Reproductive freedom lies at the heart of the promise of human dignity, self-determination and equality embodied in both the U.S. Constitution and the Universal Declaration of Human Rights.

Why is family planning so important? I believe that a woman who controls her fertility controls her life. The unintended pregnancy rate in the United States is currently 49%. An unintended pregnancy is one that was mistimed, unplanned or unwanted. In a country where women have access to contraception this figure is alarming!

Although the teen pregnancy rate nationwide is declining, the proportion of pregnancies that are unintended is highest among teens younger than age 15 years. Increases in unintended pregnancy rates are found among women with lower education, low income, and cohabiting women.

The Affordable Care Act requires that most insurance plans provide preventive care services without out-of-pocket expense to beneficiaries. The Obama administration included all contraceptives approved by the Food and Drug Administration as part of a package of preventive services for women. As of January 2014, insurers are no longer able to deny women coverage because of pregnancy, intimate partner violence, sexual assault, or any other “pre-existing condition.”

The Supreme Court has made one thing perfectly clear with two recent rulings: They won’t stand up for women. First, they gave anti-women’s health protesters a green light to stand between patients and their doctors. Then they gave employers, who site religious grounds, the power to deny women the birth control benefit in the Affordable Care Act – allowing employers to impose their personal beliefs on employees. The Supreme Court’s recent rulings single out women’s health as being less important than other healthcare.

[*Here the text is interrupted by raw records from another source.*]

(** ** fillDefaults, field by field *)

Ltac obj_simpl :=
  repeat first
    [ rewrite get_set_same
    | rewrite get_set_other by discriminate
    | rewrite has_key_set_same
    | rewrite has_key_set_other by discriminate ].

Ltac fill_cases q :=
  unfold fillDefaults; cbv zeta;
  destruct (truthy (get q "sort")) eqn:?; cbn [negb]; obj_simpl;
  destruct (truthy (get q "perPage")) eqn:?; cbn [negb]; obj_simpl;
  destruct (truthy (get q "page")) eqn:?; cbn [negb]; obj_simpl.

Lemma fillDefaults_page (q : obj) (sort : Sort) (perPage : value) :
  get (fillDefaults q sort perPage) "page"
  = getNumberOrDefault (js_or (get q "page") (VInt 1)) (VInt 1).
Proof.
  unfold js_or. fill_cases q; reflexivity.
Qed.

Lemma fillDefaults_perPage (q : obj) (sort : Sort) (perPage : value) :
  get (fillDefaults q sort perPage) "perPage"
  = getNumberOrDefault (js_or (get q "perPage") perPage) (VInt 10).
Proof.
  unfold js_or. fill_cases q; reflexivity.
Qed.

Lemma fillDefaults_filter (q : obj) (sort : Sort) (perPage : value) :
  get (fillDefaults q sort perPage) "filter" = get q "filter".
Proof.
  fill_cases q; reflexivity.
Qed.

Lemma fillDefaults_sort (q : obj) (sort : Sort) (perPage : value) :
  get (fillDefaults q sort perPage) "sort"
  = (if truthy (get q "sort") then get q "sort" else VStr (field sort))
  /\ get (fillDefaults q sort perPage) "order"
     = (if truthy (get q "sort") then get q "order" else VStr (order sort)).
Proof.
  fill_cases q; split; reflexivity.
Qed.

(** A query that already went through [fillDefaults] is left as it is. *)
Lemma fillDefaults_fixed (out : obj) (sort : Sort) (perPage : value) :
  truthy (get out "sort") = true
  \/ (has_key out "sort" = true /\ get out "sort" = VStr (field sort)
      /\ has_key out "order" = true /\ get out "order" = VStr (order sort)) ->
  truthy (get out "perPage") = true -> is_string (get out "perPage") = false ->
  truthy (get out "page") = true -> is_string (get out "page") = false ->
  fillDefaults out sort perPage = out.
Proof.
  intros Hsort Hpp Hpps Hp Hps. unfold fillDefaults. cbv zeta.
  assert (Hstep : (if negb (truthy (get out "sort"))
                   then set (set out "sort" (VStr (field sort)))
                          "order" (VStr (order sort))
                   else out) = out).
  { destruct (truthy (get out "sort")) eqn:Hs; [reflexivity|]. cbn [negb].
    destruct Hsort as [Habs | (Hk & Hv & Hk' & Hv')]; [discriminate|].
    rewrite (set_unchanged out "sort") by assumption.
    now apply set_unchanged. }
  rewrite Hstep, Hpp. cbn [negb]. rewrite Hp. cbn [negb].
  rewrite (getNumberOrDefault_fixed _ _ Hp Hps).
  rewrite (set_unchanged out "page") by (auto using truthy_has_key).
  rewrite (getNumberOrDefault_fixed _ _ Hpp Hpps).
  apply set_unchanged; auto using truthy_has_key.
Qed.

Lemma fillDefaults_sort_keys (q : obj) (sort : Sort) (perPage : value) :
  truthy (get q "sort") = false ->
  has_key (fillDefaults q sort perPage) "sort" = true
  /\ has_key (fillDefaults q sort perPage) "order" = true.
Proof.
  intros Hs. unfold fillDefaults. cbv zeta. rewrite Hs. cbn [negb]. obj_simpl.
  destruct (truthy (get q "perPage")); cbn [negb]; obj_simpl;
    destruct (truthy (get q "page")); cbn [negb]; obj_simpl;
    split; reflexivity.
Qed.

Lemma fillDefaults_page_ok (q : obj) (sort : Sort) (perPage : value) :
  truthy (get (fillDefaults q sort perPage) "page") = true
  /\ is_string (get (fillDefaults q sort perPage) "page") = false.
Proof.
  rewrite fillDefaults_page. split.
  - now apply getNumberOrDefault_truthy.
  - now apply getNumberOrDefault_not_string.
Qed.

Lemma fillDefaults_perPage_ok (q : obj) (sort : Sort) (perPage : value) :
  truthy (get (fillDefaults q sort perPage) "perPage") = true
  /\ is_string (get (fillDefaults q sort perPage) "perPage") = false.
Proof.
  rewrite fillDefaults_perPage. split.
  - now apply getNumberOrDefault_truthy.
  - now apply getNumberOrDefault_not_string.
Qed.

Lemma fillDefaults_idempotent (q : obj) (sort : Sort) (perPage : value) :
  fillDefaults (fillDefaults q sort perPage) sort perPage
  = fillDefaults q sort perPage.
Proof.
  destruct (fillDefaults_page_ok q sort perPage) as [Hp Hps].
  destruct (fillDefaults_perPage_ok q sort perPage) as [Hpp Hpps].
  apply fillDefaults_fixed; try assumption.
  destruct (fillDefaults_sort q sort perPage) as [Hs Ho].
  destruct (truthy (get q "sort")) eqn:Hq.
  - left. now rewrite Hs.
  - right. destruct (fillDefaults_sort_keys q sort perPage Hq) as [Hk Hk'].
    auto.
Qed.

(** ** The extract and merge path *)

Section Merge.

Variable parse : string -> obj.
Variable JSON_parse : string -> result value.

Lemma parseQueryFromLocation_returns (search : string) :
  exists q, parseQueryFromLocation parse JSON_parse search = Ok q.
Proof.
  unfold parseQueryFromLocation. cbv zeta.
  destruct (truthy _ && _); [|eexists; reflexivity].
  destruct (JSON_parse _); simpl; eexists; reflexivity.
Qed.

Lemma workingQuery_returns (q : obj) (params fdv : value) :
  workingQuery q params fdv
  = Ok (if 0 <? Z.of_nat (List.length (keys q)) then q
        else if holds (hasCustomParams params) then spread params
             else [("filter", js_or fdv (VObj []))]).
Proof.
  unfold workingQuery.
  destruct (0 <? Z.of_nat (List.length (keys q))); [reflexivity|].
  destruct (hasCustomParams_returns params) as (r & -> & _).
  simpl. now destruct (truthy r).
Qed.

Lemma getQuery_returns (search : string) (params fdv : value)
      (sort : Sort) (perPage : value) :
  exists q,
    parseQueryFromLocation parse JSON_parse search = Ok q
    /\ getQuery parse JSON_parse search params fdv sort perPage
       = Ok (fillDefaults
               (if 0 <? Z.of_nat (List.length (keys q)) then q
                else if holds (hasCustomParams params) then spread params
                     else [("filter", js_or fdv (VObj []))])
               sort perPage).
Proof.
  destruct (parseQueryFromLocation_returns search) as [q Hq].
  exists q. split; [exact Hq|].
  unfold getQuery. rewrite Hq. simpl. now rewrite workingQuery_returns.
Qed.

End Merge.

Lemma no_keys (q : obj) :
  (0 <? Z.of_nat (List.length (keys q))) = false <-> keys q = [].
Proof.
  destruct q as [|kv rest]; simpl; split; intros H;
    try reflexivity; discriminate.
Qed.

Lemma holds_custom (params : value) :
  holds (hasCustomParams params) = custom_by_spec params.
Proof.
  destruct (hasCustomParams_returns params) as (r & -> & Hr). exact Hr.
Qed.

(** Custom params are a plain object with a truthy filter. *)
Lemma custom_filter (params : value) :
  custom_by_spec params = true ->
  get (spread params) "filter" = member params "filter"
  /\ truthy (member params "filter") = true.
Proof.
  unfold custom_by_spec. intros H.
  apply andb_true_iff in H as [H _]. apply andb_true_iff in H as [_ H].
  destruct params; simpl in *; try discriminate. now split.
Qed.
(** * Voice turn coordinator: [useSpeechRecognition] and the hands-free loop

    A shallow embedding of [src/hooks/useSpeechRecognition.ts] and of the
    voice handlers of the [App] component, with the properties of the
    turn-taking specification stated and proved over it.

    Conventions of the embedding.
    - A JavaScript string is the list of its UTF-16 code units; [s + t] is
      list append and a string is truthy exactly when it is not empty.
    - React state is a record. A function defined during a render reads the
      state values of that render, so every handler takes the values it
      captured as an explicit argument ([Handlers] for the recognizer's
      handlers, [Snapshot] for the functions the hook returns, [App.Render]
      for the functions of [App]).
    - Each source function is one command on the store it works on. When the
      platform delivers an event, when a timer is due and when React runs an
      effect or its cleanup are inputs: a run is a list of such events.
    - Calls to the platform (recognizer, timers, registered callback) are
      appended to a trace, oldest first. *)

From Stdlib Require Import List Bool NArith PArith Lia.
From Stdlib Require String Ascii.
Import ListNotations.
Import String.StringSyntax.
Delimit Scope string_scope with string.

Set Implicit Arguments.

(** ** JavaScript strings *)

Module JS.

Local Open Scope N_scope.

Definition jsstring := list N.

(** [if (s)] on a string. *)
Definition truthy (s : jsstring) : bool :=
  match s with [] => false | _ :: _ => true end.

(** An ASCII literal of the source, as code units. *)
Definition lit (s : String.string) : jsstring :=
  map Ascii.N_of_ascii (String.list_ascii_of_string s).

(** WhiteSpace and LineTerminator code units of ECMAScript, the ones
    [String.prototype.trim] removes. *)
Definition is_space (c : N) : bool :=
  ((9 <=? c) && (c <=? 13)) || (c =? 32) || (c =? 160) || (c =? 5760)
  || ((8192 <=? c) && (c <=? 8202)) || (c =? 8232) || (c =? 8233)
  || (c =? 8239) || (c =? 8287) || (c =? 12288) || (c =? 65279).

Fixpoint trim_start (s : jsstring) : jsstring :=
  match s with
  | c :: s' => if is_space c then trim_start s' else s
  | [] => []
  end.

A woman’s health decisions should be made between her and her ob-gyn, not by any legislator or by her boss. We need to stand together to keep bosses and legislators out of our exam rooms.

The Center for Reproductive Rights said it best: “We envision a world where every woman is free to decide whether and when to have children; where every woman has access to the best reproductive healthcare available; where every woman can exercise her choices without coercion or discrimination. More simply put, we envision a world where every woman participates with full dignity as an equal member of society.”